Exercise aim: Print, in exact form, the lines below from the one containing "Apply (subject_time f)" through the one containing "subject_time := reference_time", and omit all others.

(Stored data entries)

══════════════════════════════

(* ===== verification/Timeline.v ===== *)
(** * Timelines

    Models src/media/cpp/timeline_rate.cc, timeline_rate.h and timeline_function.cc: rates
    as ratios of 32-bit numbers, scaling of 64-bit times by them, and linear functions of
    time.  A failed assertion and signed overflow are [None]; the constructor from a
    floating-point number is left out. *)

From S2P Require Import Prelude.

(** ** Arithmetic *)

(** [int64_t]: an operation whose result does not fit is undefined. *)
Definition int64_min : Z := - 2 ^ 63.
Definition int64_max : Z := 2 ^ 63 - 1.
Definition int64 (z : Z) : option Z := if (int64_min <=? z) && (z <=? int64_max) then Some z else None.

Definition uint32_max : Z := 2 ^ 32 - 1.

(** The loops of [BinaryGcd].  [twos] is a [uint8_t]. *)
Fixpoint common_twos (fuel : nat) (a b twos : Z) : option (Z * Z * Z) :=
  if Z.land (Z.lor a b) 1 =? 0 then
    match fuel with
    | O => None
    | S fuel => common_twos fuel (Z.shiftr a 1) (Z.shiftr b 1) (twos ⊕[8] 1)
    end
  else Some (a, b, twos).

Fixpoint drop_twos (fuel : nat) (a : Z) : option Z :=
  if Z.land a 1 =? 0 then
    match fuel with O => None | S fuel => drop_twos fuel (Z.shiftr a 1) end
  else Some a.

Fixpoint subtraction_loop (fuel bits : nat) (a b : Z) : option Z :=
  match fuel with
  | O => None
  | S fuel =>
      b ← drop_twos bits b;
      let '(a, b) := if b <? a then (b, a) else (a, b) in
      let b := b - a in
      if b =? 0 then Some a else subtraction_loop fuel bits a b
  end.

(** On numbers of [w] bits: no number has more factors of two, and each turn of the last
    loop halves the product of the two. *)
Definition BinaryGcd (w : nat) (a b : Z) : option Z :=
  if a =? 0 then Some b
  else if b =? 0 then Some a
  else
    '(a, b, twos) ← common_twos w a b 0;
    a ← drop_twos w a;
    a ← subtraction_loop (2 * w) w a b;
    Some (wrap (Z.of_nat w) (Z.shiftl a twos)).

Definition ReduceRatio (w : nat) (numerator denominator : Z) : option (Z * Z) :=
  if denominator =? 0 then None
  else
    gcd ← BinaryGcd w numerator denominator;
    if gcd =? 0 then Some (numerator, 1)
    else if gcd =? 1 then Some (numerator, denominator)
    else Some (numerator `quot` gcd, denominator `quot` gcd).

(** The result and the overflow flag. *)
Definition ScaleUInt64 (value subject_delta reference_delta : Z) (round_up : bool) : option (Z * bool) :=
  if reference_delta =? 0 then None
  else
    let kLow32Bits := 0xffffffff in
    let kHigh32Bits := wrap 64 (Z.shiftl kLow32Bits 32) in
    let high := wrap 64 (subject_delta * Z.shiftr value 32) in
    let low := wrap 64 (subject_delta * Z.land value kLow32Bits) in
    let high := high ⊕[64] Z.shiftr low 32 in
    let low := Z.land low kLow32Bits in
    let low := Z.lor low (wrap 64 (Z.shiftl (high mod reference_delta) 32)) in
    let round_up := round_up && negb (low mod reference_delta =? 0) in
    let high := high / reference_delta in
    let low := low / reference_delta in
    if negb (Z.land high kHigh32Bits =? 0) then Some (0, true)
    else
      let result := Z.lor (wrap 64 (Z.shiftl high 32)) low in
      if round_up then
        if result =? int64_max then Some (0, true) else Some (result ⊕[64] 1, false)
      else Some (result, false).

(** ** Rates *)

Module TimelineRate.

Definition kOverflow : Z := int64_max.

Record TimelineRate := { subject_delta : Z; reference_delta : Z }.

Definition TimelineRate_default : TimelineRate := {| subject_delta := 0; reference_delta := 1 |}.
Definition TimelineRate_of (subject_delta : Z) : TimelineRate := {| subject_delta := subject_delta; reference_delta := 1 |}.

Definition Reduce (subject_delta reference_delta : Z) : option (Z * Z) := ReduceRatio 32 subject_delta reference_delta.

(** The constructor that reduces. *)
Definition rate (subject_delta reference_delta : Z) : option TimelineRate :=
  if reference_delta =? 0 then None
  else
    '(s, r) ← Reduce subject_delta reference_delta;
    Some {| subject_delta := s; reference_delta := r |}.

(** The loop that drops low bits until both numbers fit; 32 turns are enough. *)
Fixpoint shift_loop (fuel : nat) (s r : Z) : option (Z * Z) :=
  match fuel with
  | O => None
  | S fuel =>
      let s := Z.shiftr s 1 in
      let r := Z.shiftr r 1 in
      if (uint32_max <? s) || (uint32_max <? r) then shift_loop fuel s r else Some (s, r)
  end.

Definition Product (a_subject_delta a_reference_delta b_subject_delta b_reference_delta : Z) (exact : bool)
    : option (Z * Z) :=
  if (a_reference_delta =? 0) || (b_reference_delta =? 0) then None
  else
    let subject_delta := wrap 64 (a_subject_delta * b_subject_delta) in
    let reference_delta := wrap 64 (a_reference_delta * b_reference_delta) in
    '(s, r) ← ReduceRatio 64 subject_delta reference_delta;
    if (uint32_max <? s) || (uint32_max <? r) then
      if exact then None
      else
        '(s, r) ← shift_loop 32 s r;
        if r =? 0 then Some (uint32_max, 1) else Some (s, r)
    else Some (s, r).

Definition product (a b : TimelineRate) (exact : bool) : option TimelineRate :=
  '(s, r) ← Product (subject_delta a) (reference_delta a) (subject_delta b) (reference_delta b) exact;
  rate s r.

Definition Scale (value subject_delta reference_delta : Z) : option Z :=
  let abs_of_min_int64 := wrap 64 (int64_max + 1) in
  if reference_delta =? 0 then None
  else
    '(abs_result, overflow) ←
      (if 0 <=? value then ScaleUInt64 value subject_delta reference_delta false
       else if value =? int64_min then ScaleUInt64 abs_of_min_int64 subject_delta reference_delta true
       else ScaleUInt64 (wrap 64 (- value)) subject_delta reference_delta true);
    if (overflow : bool) then Some kOverflow
    else if int64_max <? abs_result then
      if (value <? 0) && (abs_result =? abs_of_min_int64) then Some int64_min else Some kOverflow
    else Some (if 0 <=? value then abs_result else - abs_result).

Definition invertible (r : TimelineRate) : bool := negb (subject_delta r =? 0).
Definition InverseRate (r : TimelineRate) : option TimelineRate :=
  if subject_delta r =? 0 then None
  else Some {| subject_delta := reference_delta r; reference_delta := subject_delta r |}.
Definition eqb (a b : TimelineRate) : bool :=
  (subject_delta a =? subject_delta b) && (reference_delta a =? reference_delta b).
Definition ratio (a b : TimelineRate) : option TimelineRate := i ← InverseRate b; product a i true.

Definition scale (r : TimelineRate) (value : Z) : option Z := Scale value (subject_delta r) (reference_delta r).
Definition ScaleInverse (r : TimelineRate) (value : Z) : option Z := Scale value (reference_delta r) (subject_delta r).
End TimelineRate.

(** ** Functions *)

Module TimelineFunction.
Import TimelineRate.

Record TimelineFunction := { subject_time : Z; reference_time : Z; rate_ : TimelineRate }.

Definition Apply (subject_time reference_time : Z) (rate : TimelineRate) (reference_input : Z) : option Z :=
  d ← int64 (reference_input - reference_time);
  s ← scale rate d;
  int64 (s + subject_time).

Definition ApplyInverse (subject_time reference_time : Z) (rate : TimelineRate) (subject_input : Z) : option Z :=
  if reference_delta rate =? 0 then None
  else i ← InverseRate rate; Apply reference_time subject_time i subject_input.

Definition apply (f : TimelineFunction) (reference_input : Z) : option Z :=
  Apply (subject_time f) (reference_time f) (rate_ f) reference_input.

Definition InverseFunction (f : TimelineFunction) : option TimelineFunction :=
  if reference_delta (rate_ f) =? 0 then None
  else
    i ← InverseRate (rate_ f);
    Some {| subject_time := reference_time f; reference_time := subject_time f; rate_ := i |}.

Definition Compose (bc ab : TimelineFunction) (exact : bool) : option TimelineFunction :=
  s ← apply bc (subject_time ab);
  p ← product (rate_ ab) (rate_ bc) exact;
  Some {| subject_time := s; reference_time := reference_time ab; rate_ := p |}.
End TimelineFunction.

══════════════════════════════

Expected answer:
  Apply (subject_time f) (reference_time f) (rate_ f) reference_input.

Definition InverseFunction (f : TimelineFunction) : option TimelineFunction :=
  if reference_delta (rate_ f) =? 0 then None
  else
    i ← InverseRate (rate_ f);
    Some {| subject_time := reference_time f; reference_time := subject_time f; rate_ := i |}.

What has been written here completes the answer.